Desire, on the other hand, is easier to pin down, because it involves a binary opposition. See, rather than stop using such oppositions altogether, D&G instead employ them as one tool among many for understanding the world. This is one way in which they escape the dialecticism of Hegel or Marx: they do not seek to supplant an earlier theory or merely grow beyond it, but to grow around it and subsume it like a fungus might subsume another organism, incorporating it within its own structure.

So even as machinic ontology begins to draw us away from structuralism and its focus on signs and meanings, Deleuze and Guattari come right out and say that the Freudian/Lacanian concept of desire is wrong. Psychoanalysis sees desire as a lack, that is, the subject orients itself toward the object of its desire by saying, “I lack this, therefore I want it.”

For D&G, on the other hand, desire is a real and productive force. It is more akin to something like Nietzsche’s will to power or a general will to live. Desire is the motive force that gives machines their fuel. This leads to what they term as “desiring-production,” or an explanation of how machines are going to interact with later concepts in their theory like hylë/flows and coding/decoding.

A diagram of the psychoanalytic theater of consciousness
Rather than a theater of the mind, D&G envisioned the production of consciousness as the result of a complex process of desiring-production by many different machines.

For now, the important part to understand is that we must jettison the metaphysics of stasis and identity for one of dynamism. Nothing is what it is; things are instead made up of what they do (often many such things) that are motivated by this very real and motive force called “desire” that is not simply about obtaining what one wants but to possess, subsume, and integrate that into the thing itself. The entire operation of these two concepts creates the desiring-production, or a sort of social cosmology of everything about the world, from basic needs on up to the highest expressions of mass culture. And you can see this represented in everything not only from society but also nature.

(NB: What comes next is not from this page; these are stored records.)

(* ===== verification/Pipeline.v ===== *)
(** * [pulsate-pipeline]: ingress and egress middleware

    [lib.rs].  A rate limiter is shared behind an [Arc]: a middleware holds
    the address of its limiter in a store that the run threads, so that two
    routes with the same address share one budget.  The clock reading of each
    limiter check is an argument, by position in the pipeline. *)

From Stdlib Require Import ZArith Ascii String Lia.
From stdpp Require Import base option list gmap strings.
From S2P Require Import Prelude RustStr RustNet CoreTypes UtilParse Http Message Waf.
Local Open Scope string_scope.
Local Open Scope list_scope.
Local Open Scope Z_scope.

Record Cors := mk_cors {
  origins : list string;
  cors_methods : list string;
  credentials : bool;
}.

Inductive Mw :=
| MStripPrefix (prefix : string)
| MHeaders (set : list (string * string)) (remove : list string)
| MCors (c : Cors)
| MRateLimit (limiter : nat) (key : string)
| MWaf (engine : Mode.Mode)
| MIp (acl : IpAcl).

(** [Debug for Mw]; the quoting of a prefix is that of [{:?}], a parameter. *)
Definition mw_debug (debug_str : string -> string) (m : Mw) : string :=
  match m with
  | MStripPrefix p => "StripPrefix(" +:+ debug_str p +:+ ")"
  | MHeaders _ _ => "Headers"
  | MCors _ => "Cors"
  | MRateLimit _ key => "RateLimit(key=" +:+ key +:+ ")"
  | MWaf _ => "Waf"
  | MIp _ => "Ip"
  end.

Record RequestView := mk_view {
  method : string;
  path : string;
  path_and_query : string;
  origin : option string;
  client_ip : option IpAddr;
}.

(** The store of shared limiters. *)
Abbreviation limiters := (gmap nat RateLimiter).

(** Normalize a stripped path back to an absolute path. *)
Definition normalize_path (rest : string) : string :=
  if (rest =? "")%string then "/"
  else if starts_with "/" rest then rest
  else "/" +:+ rest.

Definition rate_key (key : string) (req : RequestView) : string :=
  if (key =? "ip")%string then
    match client_ip req with
    | None => "unknown"
    | Some ip => show_ip (to_canonical ip)
    end
  else key +:+ ":" +:+ path req.

Definition origin_allowed (cors : Cors) (origin : option string) : option string :=
  o ← origin;
  if existsb (fun x => x =? "*")%string (origins cors) then Some "*"
  else if existsb (fun x => x =? o)%string (origins cors) then Some o
  else None.

Section Pipeline.
Context `{HeaderOps}.

Definition insert_static (name value : string) (h : HeaderMap) : HeaderMap :=
  hm_insert name (value_from_static value) h.

(** [if let Ok(v) = HeaderValue::from_str(..) { headers.insert(..) }]. *)
Definition insert_str (name value : string) (h : HeaderMap) : HeaderMap :=
  match value_from_str value with Some v => hm_insert name v h | None => h end.

Definition insert_num (h : HeaderMap) (name : string) (value : Z) : HeaderMap :=
  insert_str name (show_u value) h.

Definition blocked (status : Z) : Response :=
  let code := default 403 (status_from_u16 status) in
  with_body (headers_mut (insert_static "content-type" "text/plain; charset=utf-8") (response_new code))
    "forbidden".

Definition rate_limited (o : RateOutcome) : Response :=
  let resp := response_new 429 in
  let h := resp_headers resp in
  let h := insert_num h "ratelimit-limit" (rate_limit o) in
  let h := insert_num h "ratelimit-remaining" (remaining o) in
  let h := insert_num h "ratelimit-reset" (reset_secs o) in
  let h := insert_num h "retry-after" (reset_secs o) in
  with_body (headers_mut (fun _ => h) resp) "rate limit exceeded".

Definition apply_cors (cors : Cors) (origin : option string) (resp : Response) : Response :=
  match origin_allowed cors origin with
  | None => resp
  | Some allow =>
    let resp := headers_mut (insert_str "access-control-allow-origin" allow) resp in
    if credentials cors then
      headers_mut (insert_static "access-control-allow-credentials" "true") resp
    else resp
  end.

Definition preflight (cors : Cors) (origin : option string) : Response :=
  let resp := apply_cors cors origin (response_new 204) in
  match cors_methods cors with
  | [] => resp
  | ms => headers_mut (insert_str "access-control-allow-methods" (join ", " ms)) resp
  end.

(** ** Ingress *)
Section Ingress.
Variable now : nat -> Z.

(** One middleware: a response if it short-circuits. *)
Definition ingress1 (i : nat) (mw : Mw) (req : RequestView) (ls : limiters)
    : exec () (option Response * RequestView * limiters) :=
  match mw with
  | MStripPrefix prefix =>
    match strip_prefix prefix (path req) with
    | Some rest =>
      Ok (None, mk_view (method req) (normalize_path rest) (path_and_query req) (origin req)
                  (client_ip req), ls)
    | None => Ok (None, req, ls)
    end
  | MCors cors =>
    if eq_ignore_ascii_case (method req) "OPTIONS" && bool_decide (is_Some (origin req)) then
      Ok (Some (preflight cors (origin req)), req, ls)
    else Ok (None, req, ls)
  | MIp acl =>
    match client_ip req ≫= acl_check acl with
    | Some block => Ok (Some (blocked (block_status block)), req, ls)
    | None => Ok (None, req, ls)
    end
  | MWaf engine =>
    match inspect engine (path_and_query req) with
    | Some block => Ok (Some (blocked (block_status block)), req, ls)
    | None => Ok (None, req, ls)
    end
  | MRateLimit limiter key =>
    match ls !! limiter with
    | None => Panic (* no such limiter: excluded by the [Arc] *)
    | Some l =>
      let '(outcome, l') := limiter_check (now i) (rate_key key req) l in
      let ls' := <[limiter := l']> ls in
      if allowed outcome then Ok (None, req, ls')
      else Ok (Some (rate_limited outcome), req, ls')
    end
  | MHeaders _ _ => Ok (None, req, ls)
  end.

Fixpoint ingress_from (i : nat) (pipeline : list Mw) (req : RequestView) (ls : limiters)
    : exec () (option Response * RequestView * limiters) :=
  match pipeline with
  | [] => Ok (None, req, ls)
  | mw :: rest =>
    '(resp, req', ls') ← ingress1 i mw req ls;
    match resp with
    | Some r => Ok (Some r, req', ls')
    | None => ingress_from (S i) rest req' ls'
    end
  end.

Definition ingress := ingress_from 0.
End Ingress.

(** ** Egress *)
Definition egress1 (origin : option string) (mw : Mw) (resp : Response) : Response :=
  match mw with
  | MHeaders set remove =>
    let resp := foldl (fun r name =>
      match name_try_from name with Some h => headers_mut (hm_remove h) r | None => r end) resp remove in
    foldl (fun r '(name, value) =>
      match name_try_from name, value_from_str value with
      | Some h, Some v => headers_mut (hm_insert h v) r
      | _, _ => r
      end) resp set
  | MCors cors => apply_cors cors origin resp
  | MStripPrefix _ | MRateLimit _ _ | MWaf _ | MIp _ => resp
  end.

Definition egress (pipeline : list Mw) (origin : option string) (resp : Response) : Response :=
  foldl (fun r mw => egress1 origin mw r) resp (reverse pipeline).
End Pipeline.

Have you ever looked at a map of the blood vessels and capillaries in a human body? Have you ever looked at map of just rivers, creeks, and drainage basins on a continent? Don’t they look similar? What about the bare branches of a tree in winter? Starting to see these same patterns that appear at first chaotic? But are they really chaotic if the same general structure repeats over and over again throughout nature? Is that not some evidence that these patterns and structures are not only immanent but somehow also transcendent? And if so, why?

A map of United States water channels without labels.
Endlessly splitting fractals.

The reason, D&G want you to realize, is that the underlying machinic processes that give rise to human consciousness at all are the same processes that carve canyons out of rock or write symphonies or govern sewage systems or define entire systems of economic production: machines and desire.

So if you’ve come with me this far, this ends lesson one about machines and desires. Go out and look at the world, and tell me if you cannot see the machinic activity powered by desire.